Bishop McElroy makes several reasoned arguments to support his position. One of those arguments, as stated in his title, is that this approach would “weaponize” the sacraments. Unfortunately for the bishop, the implication that the sacraments have never been made into political weapons prior to the Roe vs. Wade decision in 1973 is patently false.

The rich, the powerful, and those who want to be both rich and powerful have tried to use the sacraments for their own purposes many times since the time of Christ. Simon the Magician was probably simply a layman looking for a way to increase his profits when he offered to buy the Holy Spirit from Saint Peter (Acts 8:18). But his disturbing conclusion—that the sacraments are things that can be bought, sold, and manipulated for personal gain—did not die with him. Instead, his name was attached to a particularly odious practice that became common in medieval times. Simony, the practice of Church offices being bought and sold to the highest bidder, rather than conferred on worthy candidates, spread like the plague. Kings made “donations” to the Church to make sure that the men chosen for the influential positions of bishop and abbot were those who could be trusted to support their feudal lord. As a result, men who had no intention of living simple, virtuous, chaste lives scandalized the faithful through their luxurious lifestyles, power-hungry practices, and sexual improprieties. (Ponder that description and see if you think it sounds like any recent Church scandals.) Many saints such as Peter Damian, vigorously opposed simony, generally at great personal cost. For example, Pope Saint Gregory VII, who told the Holy Roman Emperor Henry IV that he did not have the right to appoint bishops over the pope’s objections, was eventually forced into exile.

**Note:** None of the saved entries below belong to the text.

Lemma autocorrelation_loop_pos tree variance vs nr er k nr' er' k' :
  (∀ x, 0 < np_exp x) →
  map_Forall (λ _ q, 0 < q) nr → map_Forall (λ _ q, 0 < q) er →
  autocorrelation_loop tree variance (nr, er, k) vs = Ok (nr', er', k') →
  map_Forall (λ _ q, 0 < q) nr' ∧ map_Forall (λ _ q, 0 < q) er'.
Proof.
  intros Hexp. revert nr er k.
  induction vs as [|v vs IH]; intros nr er k Hnr Her Hrun; simpl in Hrun.
  { by injection Hrun as <- <- <-. }
  apply bind_Ok in Hrun as ([[nr1 er1] k1] & Hstep & Hrun).
  apply (IH nr1 er1 k1); [| |done]; clear IH Hrun;
    unfold autocorrelation_step in Hstep; destruct (parent v) as [u|].
  - apply bind_Ok in Hstep as (ru & _ & Hstep).
    apply bind_Ok in Hstep as (ru' & _ & Hstep).
    apply bind_Ok in Hstep as (rv & _ & Hstep).
    injection Hstep as <- <- <-. by apply map_Forall_insert_2.
  - injection Hstep as <- <- <-. by apply map_Forall_insert_2.
  - apply bind_Ok in Hstep as (ru & _ & Hstep).
    apply bind_Ok in Hstep as (ru' & Hru' & Hstep).
    apply bind_Ok in Hstep as (rv & Hrv & Hstep).
    injection Hstep as <- <- <-.
    assert (map_Forall (λ _ q, 0 < q)
      (<[attr_at label 0%Z tree v :=
         np_exp (np_random_normal k
           (np_log ru - variance * attr_at dist 0 tree v / 2)
           (np_sqrt (variance * attr_at dist 0 tree v)))]> nr)) as Hnr1.
    { by apply map_Forall_insert_2. }
    apply getitem_Ok in Hru', Hrv.
    apply Hnr1 in Hru', Hrv. simpl in *.
    apply map_Forall_insert_2; [|done].
    apply Qlt_shift_div_l; lra.
  - injection Hstep as <- <- <-. by apply map_Forall_insert_2.
Qed.
(** * NewsAIGenerate: the record store and the editing-session controller

    A shallow embedding of [storage.py], [gemini_service.py] and
    [handlers.py].  Python objects become records, [dict]s become finite
    maps, [try]/[except] becomes a state-and-exception monad, and the
    three things outside the program (the snapshot file, the Gemini
    backend and the Telegram transport) become an explicit environment.

    Conventions.
    - A Python [str] is a [string] holding its UTF-8 bytes; a [bytes] or
      [BytesIO] value is a [list byte].  Every read of a [BytesIO] in the
      source is preceded by [seek(0)], so the stream position is not kept.
    - [str.strip] and [int] read whitespace and decimal digits as Python
      does, over the code points of the string.
    - [time.sleep] and [asyncio.sleep] only delay; they are left out. *)

From Stdlib Require Import ZArith NArith List String Ascii Lia Decimal DecimalString DecimalZ DecimalPos.
From Stdlib Require Import Init.Byte Strings.Byte.
From stdpp Require Import gmap strings list.

Open Scope string_scope.
Set Warnings "-register-all".

(** ** Python values and exceptions *)

(** What [json.load] can return, which is also what a dynamically typed
    field of a record can hold.  An object lists its items in order; a
    number with a fraction or an exponent is the finite double
    [mantissa * 2 ^ exponent]. *)
Inductive json : Type :=
| JNull
| JBool (b : bool)
| JInt (z : Z)
| JFloat (mantissa exponent : Z)
| JStr (s : string)
| JArr (items : list json)
| JObj (items : list (string * json)).

Abbreviation pyval := json.

(** An exception: its class name and its [str()]. *)
Inductive exn : Type := Exn (cls msg : string).

Definition str_exn (e : exn) : string := let 'Exn _ m := e in m.

(** Truth value of a Python object, as [if x:] and [x or y] test it. *)
Definition truthy (v : pyval) : bool :=
  match v with
  | JNull => false
  | JBool b => b
  | JInt z => negb (z =? 0)%Z
  | JFloat m _ => negb (m =? 0)%Z
  | JStr s => negb (String.eqb s "")
  | JArr l => match l with [] => false | _ => true end
  | JObj l => match l with [] => false | _ => true end
  end.

Definition py_or (a b : pyval) : pyval := if truthy a then a else b.

(** [type(v).__name__]. *)
Definition type_name (v : pyval) : string :=
  match v with
  | JNull => "NoneType"
  | JBool _ => "bool"
  | JInt _ => "int"
  | JFloat _ _ => "float"
  | JStr _ => "str"
  | JArr _ => "list"
  | JObj _ => "dict"
  end.

Definition of_opt_str (o : option string) : pyval :=
  match o with Some s => JStr s | None => JNull end.

(** [dict.get] on the items of a [dict] with [str] keys. *)
Fixpoint dict_get {V} (k : string) (items : list (string * V)) : option V :=
  match items with
  | [] => None
  | (k', v) :: rest => if String.eqb k k' then Some v else dict_get k rest
  end.

(** ** Characters of a [str]

    A [str] is a sequence of code points and is held here as its UTF-8
    bytes.  [chars] cuts the bytes into characters, each the one to four
    bytes that encode one code point, and [code_point] reads the code point
    back.  A byte that cannot start a character stands for U+FFFD. *)

Definition utf8_width (c : ascii) : nat :=
  let n := N_of_ascii c in
  if (n <? 192)%N then 1 else if (n <? 224)%N then 2 else if (n <? 240)%N then 3 else 4.

Fixpoint drop_bytes (n : nat) (s : string) : string :=
  match n, s with
  | S n, String _ r => drop_bytes n r
  | _, _ => s
  end.

Fixpoint chars_fuel (fuel : nat) (s : string) : list string :=
  match fuel, s with
  | S fuel, String c _ =>
      let w := utf8_width c in
      substring 0 w s :: chars_fuel fuel (drop_bytes w s)
  | _, _ => []
  end.

Definition chars (s : string) : list string := chars_fuel (String.length s) s.

Definition code_point (ch : string) : N :=
  match ch with
  | EmptyString => 0
  | String c r =>
      let n := N_of_ascii c in
      let lead := if n <? 128 then n else if n <? 192 then 0xFFFD
                  else if n <? 224 then n mod 32
                  else if n <? 240 then n mod 16 else n mod 8 in
      fold_left (λ acc b, acc * 64 + N_of_ascii b mod 64) (list_ascii_of_string r) lead
  end%N.

(** [str.isspace] for one character ([_PyUnicode_IsWhitespace]). *)
Definition py_isspace (cp : N) : bool :=
  ((9 <=? cp) && (cp <=? 13) || (28 <=? cp) && (cp <=? 32) ||
   (cp =? 0x85) || (cp =? 0xA0) || (cp =? 0x1680) ||
   (0x2000 <=? cp) && (cp <=? 0x200A) ||
   (cp =? 0x2028) || (cp =? 0x2029) || (cp =? 0x202F) || (cp =? 0x205F) ||
   (cp =? 0x3000))%N.

(** The code points of the digits zero of the decimal digits of Unicode 14,
    the version CPython 3.11 carries; the nine other digits follow each. *)
Definition decimal_zeros : list N :=
  [0x30; 0x660; 0x6f0; 0x7c0; 0x966; 0x9e6; 0xa66; 0xae6;
   0xb66; 0xbe6; 0xc66; 0xce6; 0xd66; 0xde6; 0xe50; 0xed0;
   0xf20; 0x1040; 0x1090; 0x17e0; 0x1810; 0x1946; 0x19d0; 0x1a80;
   0x1a90; 0x1b50; 0x1bb0; 0x1c40; 0x1c50; 0xa620; 0xa8d0; 0xa900;
   0xa9d0; 0xa9f0; 0xaa50; 0xabf0; 0xff10; 0x104a0; 0x10d30; 0x11066;
   0x110f0; 0x11136; 0x111d0; 0x112f0; 0x11450; 0x114d0; 0x11650; 0x116c0;
   0x11730; 0x118e0; 0x11950; 0x11c50; 0x11d50; 0x11da0; 0x16a60; 0x16ac0;
   0x16b50; 0x1d7ce; 0x1d7d8; 0x1d7e2; 0x1d7ec; 0x1d7f6; 0x1e140; 0x1e2f0;
   0x1e950; 0x1fbf0]%N.

(** [Py_UNICODE_TODECIMAL]. *)
Definition py_todecimal (cp : N) : option N :=
  (λ zero, cp - zero)%N <$>
    find (λ zero, (zero <=? cp) && (cp <? zero + 10))%N decimal_zeros.

(** ** [str.strip], [repr(str)], [str(int)] and [int(str)] *)

Fixpoint lstrip_chars (l : list string) : list string :=
  match l with
  | ch :: r => if py_isspace (code_point ch) then lstrip_chars r else l
  | [] => []
  end.

Definition py_lstrip (s : string) : string :=
  String.concat "" (lstrip_chars (chars s)).

Definition py_rstrip (s : string) : string :=
  String.concat "" (rev (lstrip_chars (rev (chars s)))).

Definition py_strip (s : string) : string :=
  String.concat "" (rev (lstrip_chars (rev (lstrip_chars (chars s))))).

Definition quote : ascii := "'".
Definition double_quote : ascii := ascii_of_nat 34.
Definition backslash : ascii := ascii_of_nat 92.

Definition hex_digit (n : N) : ascii :=
  default "0"%char (String.get (N.to_nat n) "0123456789abcdef").

(** One character of [repr(s)] for a [str] written between [q]s.  The
    characters outside ASCII are taken to be printable, which [repr]
    copies. *)
Definition repr_char (q c : ascii) : string :=
  let n := N_of_ascii c in
  if Ascii.eqb c q || Ascii.eqb c backslash then String backslash (String c "")
  else if (n =? 9)%N then String backslash "t"
  else if (n =? 10)%N then String backslash "n"
  else if (n =? 13)%N then String backslash "r"
  else if ((n <? 32) || (n =? 127))%N
    then String backslash (String "x" (String (hex_digit (n / 16))
           (String (hex_digit (n mod 16)) "")))
  else String c "".

Definition contains (c : ascii) (s : string) : bool :=
  existsb (Ascii.eqb c) (list_ascii_of_string s).

(** [repr(s)]: double quotes when [s] has a single quote and no double
    quote, single quotes otherwise. *)
Definition py_repr (s : string) : string :=
  let q := if contains quote s && negb (contains double_quote s)
           then double_quote else quote in
  String q (String.concat "" (repr_char q <$> list_ascii_of_string s)
            +:+ String q "").

(** [str(n)] for an [int]: decimal digits, a minus sign when negative.
    Chat ids are far below the 4300 digits at which [str] and [int] refuse
    to convert. *)
Definition py_str_int (z : Z) : string := NilZero.string_of_int (Z.to_int z).

(** [_PyUnicode_TransformDecimalAndSpaceToASCII], by which [int] reads
    the decimal digits and the whitespace of every script: ASCII is
    copied, whitespace becomes a space, a decimal digit its ASCII digit,
    and the first character that is none of these ends the result with a
    question mark. *)
Fixpoint transform_chars (l : list string) : string :=
  match l with
  | [] => ""
  | ch :: rest =>
      let cp := code_point ch in
      if (cp <? 127)%N then ch +:+ transform_chars rest
      else if py_isspace cp then String " " (transform_chars rest)
      else
        match py_todecimal cp with
        | Some d => String (ascii_of_N (48 + d)) (transform_chars rest)
        | None => "?"
        end
  end.

Definition is_ascii (s : string) : bool :=
  forallb (fun c => (N_of_ascii c <? 128)%N) (list_ascii_of_string s).

Definition to_ascii_decimal (s : string) : string :=
  if is_ascii s then s else transform_chars (chars s).

(** Whitespace as [PyLong_FromString] skips it ([Py_ISSPACE]). *)
Definition c_isspace (c : ascii) : bool :=
  let n := N_of_ascii c in
  ((9 <=? n) && (n <=? 13) || (n =? 32))%N.

Fixpoint skip_spaces (s : string) : string :=
  match s with
  | String c r => if c_isspace c then skip_spaces r else s
  | EmptyString => EmptyString
  end.

Definition digit_val (c : ascii) : option Z :=
  let n := N_of_ascii c in
  if ((48 <=? n) && (n <=? 57))%N then Some (Z.of_N n - 48)%Z else None.

(** The digits of a base-10 literal and what follows them.  A single
    underscore may separate two digits; after the last digit only
    whitespace may come.  [prev] tells whether the previous character was
    a digit. *)
Fixpoint digits_val (acc : Z) (prev : bool) (s : string) : option Z :=
  match s with
  | EmptyString => if prev then Some acc else None
  | String c r =>
      match digit_val c with
      | Some d => digits_val (10 * acc + d)%Z true r
      | None =>
          if Ascii.eqb c "_" then
            if prev then digits_val acc false r else None
          else
            if prev && String.eqb (skip_spaces s) "" then Some acc else None
      end
  end.

(** [PyLong_FromString] in base 10, after the leading whitespace: an
    optional sign, then the digits. *)
Definition int_literal (t : string) : option Z :=
  match t with
  | String "-" r => Z.opp <$> digits_val 0 false r
  | String "+" r => digits_val 0 false r
  | _ => digits_val 0 false t
  end.

(** [int(s)] for a [str].  [None] stands for [ValueError]. *)
Definition py_int (s : string) : option Z :=
  int_literal (skip_spaces (to_ascii_decimal s)).

(** ** [base64.b64encode] and [base64.b64decode] *)

Definition table_b2a_base64 : string :=
  "ABCDEFGHIJKLMNOPQRSTUVWXYZabcdefghijklmnopqrstuvwxyz0123456789+/".

Definition b2a (n : N) : ascii :=
  match String.get (N.to_nat n) table_b2a_base64 with
  | Some c => c
  | None => "="%char
  end.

As Catholics, we know that sacraments are “efficacious signs of grace, instituted by Christ and entrusted to the Church, by which divine life is dispensed to us” (CCC, no. 1116). But the secular world sees sacraments as political tools to be used to gain power and money. What other sacraments have been misused in this way?

The Catholic understanding of free will means that no one can be forced to accept a sacrament, including the first sacrament for any Catholic: Baptism. Unfortunately, more than one pagan ruler has converted to the Catholic faith and had a difficult time letting go of un-Christian patterns of governing. Vladimir, Crown Prince of Kiev (958-1015), for example, forced at least some of his subjects to convert after his own (apparently genuine) conversion to faith in Christ. In contrast, saints from Saints Peter and Paul in the first century to Saints Francis Xavier and Peter Claver in the seventeenth have proved that the witness of Christ-like charity, rather than force, is a much more effective way to encourage unbelievers to consider faith in Christ.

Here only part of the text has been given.